(* ===== verification/Mongo.v ===== *)
(** * Collections

    The interface through which the program uses its database.  A
    collection is abstract ([Coll]); [Mongo] lists the driver operations the
    code calls and [MongoLaws] their documented behaviour as equations
    against the list of documents in natural order ([scan]): [findOne]
    returns the first match, [insertOne] appends and fails with a duplicate
    key error when a unique index is violated, [updateOne] rewrites the first
    match (or inserts, with [upsert: true]), [deleteOne] and [deleteMany]
    remove.  Failures of the connection itself are not modelled.  The
    instance [list_mongo] is the in-memory collection, used by examples. *)

From S2P Require Import Prelude.

(** The unique indexes of a document type: [conflicts d d'] when storing
    both would violate one of them. *)
Class Document (D : Type) := {
  conflicts : D -> D -> bool;
  conflicts_sym : forall d d', conflicts d d' = conflicts d' d
}.

(** No two documents of the collection violate a unique index. *)
Fixpoint index_ok {D} `{Document D} (l : list D) : Prop :=
  match l with
  | [] => True
  | d :: l' => (forall d', d' ∈ l' -> conflicts d d' = false) /\ index_ok l'
  end.

(** ** Reference behaviour on lists *)
Section Reference.
Context {D : Type} `{Document D}.

Definition ref_insert (d : D) (l : list D) : option (list D) :=
  if existsb (conflicts d) l then None else Some (l ++ [d]).

(** Rewrite the first match; the result must not clash with the others. *)
Fixpoint ref_update (p : D -> bool) (f : D -> D) (seen l : list D) : option (list D) :=
  match l with
  | [] => Some seen
  | d :: l' =>
      if p d
      then if existsb (conflicts (f d)) (seen ++ l') then None
           else Some (seen ++ f d :: l')
      else ref_update p f (seen ++ [d]) l'
  end.

Definition ref_upsert (p : D -> bool) (f : D -> D) (fresh : D) (l : list D)
    : option (list D) :=
  match js_find p l with
  | Some _ => ref_update p f [] l
  | None => ref_insert fresh l
  end.
End Reference.

Class Mongo (Coll : Type -> Type) := {
  scan : forall {D}, Coll D -> list D;
  findOne : forall {D}, (D -> bool) -> Coll D -> option D;
  find_docs : forall {D}, (D -> bool) -> Coll D -> list D;
  insertOne : forall {D} `{Document D}, D -> Coll D -> option (Coll D);
  updateOne : forall {D} `{Document D}, (D -> bool) -> (D -> D) -> Coll D -> option (Coll D);
  upsertOne : forall {D} `{Document D}, (D -> bool) -> (D -> D) -> D -> Coll D -> option (Coll D);
  deleteOne : forall {D}, (D -> bool) -> Coll D -> Coll D;
  deleteMany : forall {D}, (D -> bool) -> Coll D -> Coll D
}.

Class MongoLaws (Coll : Type -> Type) `{Mongo Coll} := {
  findOne_scan : forall D (p : D -> bool) (c : Coll D), findOne p c = js_find p (scan c);
  find_docs_scan : forall D (p : D -> bool) (c : Coll D), find_docs p c = List.filter p (scan c);
  insertOne_scan : forall D `{Document D} (d : D) (c : Coll D),
    option_map scan (insertOne d c) = ref_insert d (scan c);
  updateOne_scan : forall D `{Document D} p f (c : Coll D),
    option_map scan (updateOne p f c) = ref_update p f [] (scan c);
  upsertOne_scan : forall D `{Document D} p f fresh (c : Coll D),
    option_map scan (upsertOne p f fresh c) = ref_upsert p f fresh (scan c);
  deleteOne_scan : forall D (p : D -> bool) (c : Coll D),
    scan (deleteOne p c) = remove_first p (scan c);
  deleteMany_scan : forall D (p : D -> bool) (c : Coll D),
    scan (deleteMany p c) = List.filter (fun d => negb (p d)) (scan c)
}.

#[export] Instance list_mongo : Mongo list := {
  scan := fun D c => c;
  findOne := fun D => js_find;
  find_docs := fun D => @List.filter D;
  insertOne := fun D _ => ref_insert;
  updateOne := fun D _ p f c => ref_update p f [] c;
  upsertOne := fun D _ => ref_upsert;
  deleteOne := fun D => remove_first;
  deleteMany := fun D p c => List.filter (fun d => negb (p d)) c
}.

#[export] Instance list_mongo_laws : MongoLaws list.
Proof.
  split; intros; try done; cbn;
    match goal with |- option_map _ ?o = _ => by destruct o end.
Qed.

(** ** Lemmas on the reference behaviour *)
Section ReferenceLemmas.
Context {D : Type} {HD : Document D}.
Implicit Types (d : D) (l : list D) (p : D -> bool).

Lemma ref_insert_Some d l l' :
  ref_insert d l = Some l' <->
  l' = l ++ [d] /\ forall d', d' ∈ l -> conflicts d d' = false.
Proof.
  unfold ref_insert. destruct (existsb (conflicts d) l) eqn:E.
  - split; [done|]. intros [_ Hn]. apply existsb_exists in E as (d' & Hin & Hc).
    apply list_elem_of_In in Hin. rewrite Hn in Hc; done.
  - split; [intros [= <-]|by intros [-> _]]. split; [done|]. intros d' Hin.
    destruct (conflicts d d') eqn:Ec; [|done].
    assert (existsb (conflicts d) l = true); [|congruence].
    apply existsb_exists. exists d'. by rewrite <- list_elem_of_In.
Qed.

Lemma ref_insert_None d l :
  ref_insert d l = None <-> exists d', d' ∈ l /\ conflicts d d' = true.
Proof.
  unfold ref_insert. destruct (existsb (conflicts d) l) eqn:E.
  - split; [|done]. intros _. apply existsb_exists in E as (d' & Hin & Hc).
    exists d'. by rewrite list_elem_of_In.
  - split; [done|]. intros (d' & Hin & Hc).
    assert (existsb (conflicts d) l = true); [|congruence].
    apply existsb_exists. exists d'. by rewrite <- list_elem_of_In.
Qed.

Lemma ref_update_Some p f seen l l' d :
  js_find p l = Some d -> ref_update p f seen l = Some l' ->
  exists l1 l2, l = l1 ++ d :: l2 /\ l' = seen ++ l1 ++ f d :: l2 /\
    (forall x, x ∈ l1 -> p x = false) /\ p d = true /\
    (forall x, x ∈ seen ++ l1 ++ l2 -> conflicts (f d) x = false).
Proof.
  revert seen. induction l as [|y l IH]; intros seen; cbn; [done|].
  destruct (p y) eqn:Ep.
  - intros [= ->]. destruct (existsb _ _) eqn:Ex; [done|]. intros [= <-].
    exists [], l. split_and!; try done; [by intros x ?%elem_of_nil|].
    intros x Hx. destruct (conflicts (f d) x) eqn:Ec; [|done].
    assert (existsb (conflicts (f d)) (seen ++ l) = true); [|congruence].
    apply existsb_exists. exists x. by rewrite <- list_elem_of_In.
  - intros Hf Hu. destruct (IH _ Hf Hu) as (l1 & l2 & -> & -> & H1 & H2 & H3).
    exists (y :: l1), l2. split_and!; try done.
    + by rewrite <- app_assoc.
    + intros x [->|?]%elem_of_cons; auto.
    + intros x Hx. apply H3. revert Hx. cbn. rewrite !elem_of_app, !elem_of_cons, elem_of_app.
      set_solver.
Qed.

Lemma ref_update_unmatched p f seen l :
  js_find p l = None -> ref_update p f seen l = Some (seen ++ l).
Proof.
  revert seen. induction l as [|y l IH]; intros seen; cbn; [by rewrite app_nil_r|].
  destruct (p y); [done|]. intros Hf. rewrite IH by done. by rewrite <- app_assoc.
Qed.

● **EXERCISE DETAILS**: From the line holding "Class MongoLaws (Coll" to the line holding "insertOne := fun D _ => ref_insert;", inclusive, restate each line above exactly as written.

● **COMPLETED TASK**:
Class MongoLaws (Coll : Type -> Type) `{Mongo Coll} := {
  findOne_scan : forall D (p : D -> bool) (c : Coll D), findOne p c = js_find p (scan c);
  find_docs_scan : forall D (p : D -> bool) (c : Coll D), find_docs p c = List.filter p (scan c);
  insertOne_scan : forall D `{Document D} (d : D) (c : Coll D),
    option_map scan (insertOne d c) = ref_insert d (scan c);
  updateOne_scan : forall D `{Document D} p f (c : Coll D),
    option_map scan (updateOne p f c) = ref_update p f [] (scan c);
  upsertOne_scan : forall D `{Document D} p f fresh (c : Coll D),
    option_map scan (upsertOne p f fresh c) = ref_upsert p f fresh (scan c);
  deleteOne_scan : forall D (p : D -> bool) (c : Coll D),
    scan (deleteOne p c) = remove_first p (scan c);
  deleteMany_scan : forall D (p : D -> bool) (c : Coll D),
    scan (deleteMany p c) = List.filter (fun d => negb (p d)) (scan c)
}.

#[export] Instance list_mongo : Mongo list := {
  scan := fun D c => c;
  findOne := fun D => js_find;
  find_docs := fun D => @List.filter D;
  insertOne := fun D _ => ref_insert;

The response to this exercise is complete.